An interesting commentary (DI Rosenthal, A Verghese. NEJM 2016; 375: 1813-5) provides a closer glimpse into the meaning and nature of physicians’ work at this time.
Key points:
- Medical students and residents spend 40-50% of their day in front of a computer & much of the rest of their day on the phone (coordinating care).
- Time spent with patients “has remained stable over the past six decades.”
- Flipping through the electronic record before seeing patients is commonplace but can lead to a ‘framing bias.’
- “Our attention is so frequently diverted from the lives, bodies, and souls of the people entrusted to our care”…”despite all the rhetoric about ‘patient-centered care,’ the patient is not at the center of things.”

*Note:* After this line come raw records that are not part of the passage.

(** Every in-range byte at a packet boundary passes the check, and the number
    of checks that pass is positive as soon as one byte is in range. *)
Lemma syncChecks_aligned n buf k checks :
  (∀ j, (k ≤ j)%nat → PacketSize * Z.of_nat j < len buf →
     byteAt buf (PacketSize * Z.of_nat j) = SyncByte) →
  0 ≤ checks →
  ∃ c, syncChecks n buf (PacketSize * Z.of_nat k) PacketSize checks = Some c ∧ checks ≤ c ∧
    (PacketSize * Z.of_nat k < len buf → (0 < n)%nat → 0 < c).
Proof.
  revert k checks. induction n as [| n IH]; intros k checks Hj Hc; simpl.
  - exists checks. split_and!; [done | lia | lia].
  - destruct (Z.ltb_spec (PacketSize * Z.of_nat k) (len buf)) as [Hlt | Hge];
      [| exists checks; split_and!; [done | lia | lia]].
    rewrite (Hj k) by (done || lia). simpl.
    replace (PacketSize * Z.of_nat k + PacketSize) with (PacketSize * Z.of_nat (Datatypes.S k))
      by (unfold PacketSize; lia).
    destruct (IH (Datatypes.S k) (checks + 1)) as (c & -> & ? & _); [intros; apply Hj; lia || done | lia |].
    exists c. split_and!; [done | lia | lia].
Qed.
(* ===== verification/AribTables.v ===== *)
(** * The character tables of the ARIB string decoder ([ts/aribstr])

    The tables of [table719.go], [table721.go] and [table_x0213.go], value for
    value.  A Go string is the list of its runes. *)

From S2P Require Import Prelude.

(** ** [table719.go]: the additional symbols, rows 0x75 to 0x7e *)

Definition aribTable719Row75 : list Z :=
  [0x3402; 0x20158; 0x4efd; 0x4eff; 0x4f9a; 0x4fc9; 0x509c; 0x511e; 0x51bc; 0x351f; 0x5307;
   0x5361; 0x536c; 0x8a79; 0x20bb7; 0x544d; 0x5496; 0x549c; 0x54a9; 0x550e; 0x554a; 0x5672;
   0x56e4; 0x5733; 0x5734; 0xfa10; 0x5880; 0x59e4; 0x5a23; 0x5a55; 0x5bec; 0xfa11; 0x37e2;
   0x5eac; 0x5f34; 0x5f45; 0x5fb7; 0x6017; 0xfa6b; 0x6130; 0x6624; 0x66c8; 0x66d9; 0x66fa;
   0x66fb; 0x6852; 0x9fc4; 0x6911; 0x693b; 0x6a45; 0x6a91; 0x6adb; 0x233cc; 0x233fe; 0x235c4;
   0x6bf1; 0x6ce0; 0x6d2e; 0xfa45; 0x6dbf; 0x6dca; 0x6df8; 0xfa46; 0x6f5e; 0x6ff9; 0x7064;
   0xfa6c; 0x242ee; 0x7147; 0x71c1; 0x7200; 0x739f; 0x73a8; 0x73c9; 0x73d6; 0x741b; 0x7421;
   0xfa4a; 0x7426; 0x742a; 0x742c; 0x7439; 0x744b; 0x3eda; 0x7575; 0x7581; 0x7772; 0x4093;
   0x78c8; 0x78e0; 0x7947; 0x79ae; 0x9fc6; 0x4103].
(* ===== verification/Aribstr.v ===== *)
(** * ARIB STD-B24 string decoding ([ts/aribstr/decode.go], table lookups)

    The 8-bit code extension decoder: the G-set designations and shifts that
    control codes change, the graphic sets, and the table lookups by binary
    search.  A Go string is the list of its runes.  The ISO-2022-JP decoder of
    golang.org/x/text is a parameter: [Transform] maps its eight input bytes
    to the runes it produced, or [None] for an error. *)

From S2P Require Import Prelude AribTables.

Definition RuneError : Z := 0xfffd.

(** ** Binary search ([sort.Search] of the Go standard library) *)

Fixpoint searchFrom (fuel : nat) (f : Z → bool) (i j : Z) : Z :=
  match fuel with
  | O => i
  | S fuel =>
      if i <? j then
        let h := Z.shiftr (i + j) 1 in
        if f h then searchFrom fuel f i h else searchFrom fuel f (h + 1) j
      else i
  end.
Definition sortSearch (n : Z) (f : Z → bool) : Z := searchFrom (Z.to_nat n + 1) f 0 n.

(** ** Keys ([table_key.go]) *)

Definition aribRowCellKey (first second : Z) : Z := u16 (Z.lor (Z.shiftl first 8) second).
Definition aribPlaneRowCellKey (plane first second : Z) : Z :=
  u32 (Z.lor (Z.lor (Z.shiftl plane 16) (Z.shiftl first 8)) second).
Definition aribValidRowCell (first second : Z) : bool :=
  (0x21 <=? first) && (first <=? 0x7e) && (0x21 <=? second) && (second <=? 0x7e).

(** ** Lookups *)

Definition keyAt {A} (table : list (Z * A)) (i : Z) : Z :=
  default 0 (fst <$> table !! Z.to_nat i).

(** The search, test and read shared by the two sorted tables. *)
Definition lookupSorted {A} (table : list (Z * A)) (key : Z) : outcome (option A) :=
  let i := sortSearch (len table) (λ i, key <=? keyAt table i) in
  if len table <=? i then Ret None
  else
    e ← table![i];
    if negb (fst e =? key) then Ret None else Ret (Some (snd e)).

Definition lookupARIBTable721BMPKanjiPUA (plane first second : Z) : outcome (option (list Z)) :=
  r ← lookupSorted aribTable721BMPKanjiPUA (aribPlaneRowCellKey plane first second);
  Ret (match r with Some r => Some [r] | None => None end).

Definition lookupJISX0213Delta (key : Z) : outcome (option (list Z)) :=
  lookupSorted jisX0213DeltaDecode key.

Definition jisX0213Plane1CellUndefined (key : Z) : outcome bool :=
  let table := jisX0213Plane1Undefined in
  let i := sortSearch (len table) (λ i, key <=? byteAt table i) in
  if i <? len table then x ← table![i]; Ret (x =? key) else Ret false.

Definition lookupARIBTable719AdditionalSymbol (first second : Z) : outcome (option (list Z)) :=
  if (second <? 0x21) || (0x7e <? second) then Ret None
  else
    let i := second - 0x21 in
    let row t := r ← t![i]; Ret (if r =? 0 then None else Some [r]) in
    if first =? 0x75 then row aribTable719Row75
    else if first =? 0x76 then row aribTable719Row76
    else if first =? 0x7a then row aribTable719Row7a
    else if first =? 0x7b then row aribTable719Row7b
    else if first =? 0x7c then row aribTable719Row7c
    else if first =? 0x7d then row aribTable719Row7d
    else if first =? 0x7e then row aribTable719Row7e
    else Ret None.

Definition aribHiraganaOverrides : gmap Z (list Z) := list_to_map
  [(0x77, [0x309d]); (0x78, [0x309e]); (0x79, [0x30fc]); (0x7a, [0x3002]);
   (0x7b, [0x300c]); (0x7c, [0x300d]); (0x7d, [0x3001]); (0x7e, [0x30fb])].
Definition aribKatakanaOverrides : gmap Z (list Z) := list_to_map
  [(0x77, [0x30fd]); (0x78, [0x30fe]); (0x79, [0x30fc]); (0x7a, [0x3002]);
   (0x7b, [0x300c]); (0x7c, [0x300d]); (0x7d, [0x3001]); (0x7e, [0x30fb])].
Definition aribJISX0208Overrides : gmap Z (list Z) := list_to_map
  [(0x213d, [0x2014]); (0x2141, [0x301c]); (0x215d, [0x2212])].

(** ** Graphic sets and decoder state *)

Inductive aribGraphicSet : Type :=
| aribSetKanji
| aribSetAlphanumeric
| aribSetHiragana
| aribSetKatakana
| aribSetJISX0201Katakana
| aribSetProportionalAlphanumeric
| aribSetProportionalHiragana
| aribSetProportionalKatakana
| aribSetJISCompatibleKanjiPlane1
| aribSetJISCompatibleKanjiPlane2
| aribSetAdditionalSymbols
| aribSetDRCS0
| aribSetDRCS1Byte
| aribSetMacro.

#[global] Instance aribGraphicSet_eq_dec : EqDecision aribGraphicSet.
Proof. solve_decision. Defined.

Record aribStringDecoder : Type := MkDecoder {
  d_g : list aribGraphicSet;
  d_gl : Z;
  d_gr : Z;
  d_narrowAlnum : bool
}.

Definition setG (i : Z) (s : aribGraphicSet) (d : aribStringDecoder) : aribStringDecoder :=
  MkDecoder (<[Z.to_nat i := s]> (d_g d)) (d_gl d) (d_gr d) (d_narrowAlnum d).
Definition setGL (gl : Z) (d : aribStringDecoder) : aribStringDecoder :=
  MkDecoder (d_g d) gl (d_gr d) (d_narrowAlnum d).
Definition setGR (gr : Z) (d : aribStringDecoder) : aribStringDecoder :=
  MkDecoder (d_g d) (d_gl d) gr (d_narrowAlnum d).
Definition setNarrow (b : bool) (d : aribStringDecoder) : aribStringDecoder :=
  MkDecoder (d_g d) (d_gl d) (d_gr d) b.

Definition newDecoder : aribStringDecoder :=
  MkDecoder [aribSetKanji; aribSetAlphanumeric; aribSetHiragana; aribSetKatakana] 0 2 false.

Definition isSet (a b : aribGraphicSet) : bool := bool_decide (a = b).

Definition designateGSet (final : Z) (multiByte : bool) : aribGraphicSet :=
  match final with
  | 0x42 => aribSetKanji
  | 0x4a => aribSetAlphanumeric
  | 0x30 => aribSetHiragana
  | 0x31 => aribSetKatakana
  | 0x36 => aribSetProportionalAlphanumeric
  | 0x37 => aribSetProportionalHiragana
  | 0x38 => aribSetProportionalKatakana
  | 0x39 => aribSetJISCompatibleKanjiPlane1
  | 0x3a => aribSetJISCompatibleKanjiPlane2
  | 0x49 => aribSetJISX0201Katakana
  | 0x3b => aribSetAdditionalSymbols
  | 0x40 => aribSetDRCS0
  | 0x70 => aribSetMacro
  | _ => if multiByte then aribSetKanji else aribSetAlphanumeric
  end.

Definition designateDRCS1Byte (final : Z) : aribGraphicSet :=
  if (0x41 <=? final) && (final <=? 0x4f) then aribSetDRCS1Byte else aribSetDRCS1Byte.

Definition normalizeGraphicByte (b : Z) (gr : bool) : Z :=
  if gr then Z.land b 0x7f else b.

(** ** Single-byte graphic sets *)

Definition decodeARIBAlnum (d : aribStringDecoder) (b : Z) : Z :=
  if b =? 0x20 then 0x3000
  else if d_narrowAlnum d && (0x21 <=? b) && (b <=? 0x7e) then b
  else if b =? 0x22 then 0x201d
  else if (0x30 <=? b) && (b <=? 0x39) then
    if d_narrowAlnum d then 0x30 + (b - 0x30) else 0xff10 + (b - 0x30)
  else if (0x41 <=? b) && (b <=? 0x5a) then 0xff21 + (b - 0x41)
  else if (0x61 <=? b) && (b <=? 0x7a) then 0xff41 + (b - 0x61)
  else if (0x21 <=? b) && (b <=? 0x7e) then 0xff01 + (b - 0x21)
  else RuneError.

Definition decodeJISX0201Katakana (b : Z) : Z :=
  if (0x21 <=? b) && (b <=? 0x5f) then 0xff61 + (b - 0x21) else RuneError.

Definition decodeARIBNarrowJISRoman (b : Z) : list Z :=
  if (0x21 <=? b) && (b <=? 0x7e) then [b] else [RuneError].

- The authors equate the digital representation of the patient as an ‘iPatient.’
- Physicians are “resentful of the time required to transcribe and translate information.”
- Higher satisfaction is associated with perceptions of higher quality of care.
- The authors advocate working on “rebuilding our practices and physical spaces to promote human connections that can sustain us — between physicians and patients, physicians and physicians, and physicians and nurses.”
My take: The authors provide a closer glimpse of the problem showing how our digital health has hindered meaningful interactions that go to the heart of medicine –to provide comfort and care.
Related blog posts:
- “Why Health Care Tech is Still So Bad” -NY Times | gutsandgrowth
- Taking a History: Man versus Computer | gutsandgrowth
- Aptly titled “The Cost of Technology” | gutsandgrowth
- Copy Forward: What Could Go Wrong? | gutsandgrowth
- Increased complexity or improper coding? | gutsandgrowth
- The future of gastrointestinal disease and symptom monitoring …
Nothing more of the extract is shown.